▼

(* ===== verification/ScIsrSpec.v ===== *)
(** The interrupt handler: it receives an answer to reset completely and stops
    exactly at its last byte, for every well-formed answer; and a card removal
    takes the device to a state from which nothing of the card is left. *)
From S2P Require Import Prelude Checksum Atr AtrSpec ScDev ScIsr T1 T1Safe ScLink ScLinkSpec.

(** ** Counting the bytes of an answer *)

(** Byte after byte, [atr_remain] reaches 0 at the last one and not before. *)
Fixpoint finishes (n : Z) (v : atr_vars) (bs : list Z) : Prop :=
  match bs with
  | [] => atr_remain v = 0
  | b :: bs => atr_remain v <> 0 /\ finishes (n + 1) (atr_count n b v) bs
  end.

(** A byte that announces nothing only counts down. *)
Lemma atr_count_plain n b v :
  n <> 1 -> ifbyte_flag v - 1 <> 0 ->
  atr_count n b v = v <| atr_remain := atr_remain v - 1 |> <| ifbyte_flag := ifbyte_flag v - 1 |>.
Proof.
  intros Hn Hf; unfold atr_count; rewrite (proj2 (Z.eqb_neq _ _) Hn); cbv zeta.
  change (ifbyte_flag (v <| atr_remain := _ |> <| ifbyte_flag := ifbyte_flag v - 1 |>)) with (ifbyte_flag v - 1).
  by rewrite (proj2 (Z.eqb_neq _ _) Hf).
Qed.

Lemma finishes_tail l n v :
  2 <= n -> ifbyte_flag v <= 0 -> atr_remain v = zlen l -> finishes n v l.
Proof.
  revert n v; induction l as [|b l IH]; intros n v Hn Hf Hr; cbn [finishes]; zlen_simpl; [done|].
  pose proof (zlen_nonneg l); split; [lia|].
  rewrite atr_count_plain by lia; apply IH; simpl; lia.
Qed.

▲

▶ Instructions to follow
Copy out every line from the one containing "revert n v;" to the end of the material, both ends included.

▶ Result below
  revert n v; induction l as [|b l IH]; intros n v Hn Hf Hr; cbn [finishes]; zlen_simpl; [done|].
  pose proof (zlen_nonneg l); split; [lia|].
  rewrite atr_count_plain by lia; apply IH; simpl; lia.
Qed.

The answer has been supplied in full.